THE TASK
Within the data that follows, how many lines contain the word "INFO"? Reply with only the number.

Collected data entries
<<<<

Definition revert_migrated_table (table : Table) (target_table_key : string) : M unit :=
  log INFO ("Reverting " ++ object_type table ++ " table " ++ database table ++ "." ++ name table
            ++ " upgraded_to " ++ py_str_opt (upgraded_to table)) ;;;
  execute (SqlUnsetUpgradedTo table) ;;;
  execute (SqlDrop (kind table) target_table_key).

(** The task-building loop of [revert_migrated_tables]. *)
Definition revert_tasks_step (reverse_seen : sdict) (delete_managed : bool)
  (tasks : list (M unit)) (upgraded_table : Table) : M (list (M unit)) :=
  if String.eqb (kind upgraded_table) "VIEW" || String.eqb (object_type upgraded_table) "EXTERNAL"
     || delete_managed then
    match dict_get String.eqb reverse_seen (key upgraded_table) with
    | Some target => ret (tasks ++ [revert_migrated_table upgraded_table target])%list
    | None => raise (KeyError (key upgraded_table))
    end
  else
    log INFO ("Skipping " ++ object_type upgraded_table ++ " Table " ++ database upgraded_table
              ++ "." ++ name upgraded_table ++ " upgraded_to "
              ++ py_str_opt (upgraded_to upgraded_table)) ;;;
    ret tasks.

Definition revert_migrated_tables (schema table : option string) (delete_managed : bool) : M unit :=
  init_seen_tables ;;;
  upgraded_tables <- get_tables_to_revert schema table ;;
  seen <- get_seen ;;
  let reverse_seen := reverse_dict seen in
  tasks <- fold_m (revert_tasks_step reverse_seen delete_managed) [] upgraded_tables ;;
  Threads_strict "revert migrated tables" tasks ;;;
  ret tt.

(** [table_by_database[cur_table.database].append(cur_table)] *)
Definition group_by_database (tables : list Table) : list (string * list Table) :=
  fold_left
    (fun acc t =>
       dict_set String.eqb acc (database t)
         (match dict_get String.eqb acc (database t) with
          | Some l => (l ++ [t])%list
          | None => [t]
          end))
    tables [].

Definition count_what (tables : list Table) : list (What * nat) :=
  fold_left
    (fun what_count current_table =>
       match upgraded_to current_table with
       | Some _ =>
           let count := match dict_get What_eqb what_count (what current_table) with
                        | Some c => c
                        | None => 0%nat
                        end in
           dict_set What_eqb what_count (what current_table) (S count)
       | None => what_count
       end)
    tables [].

>>>>

RESPONSE TO THE TASK
2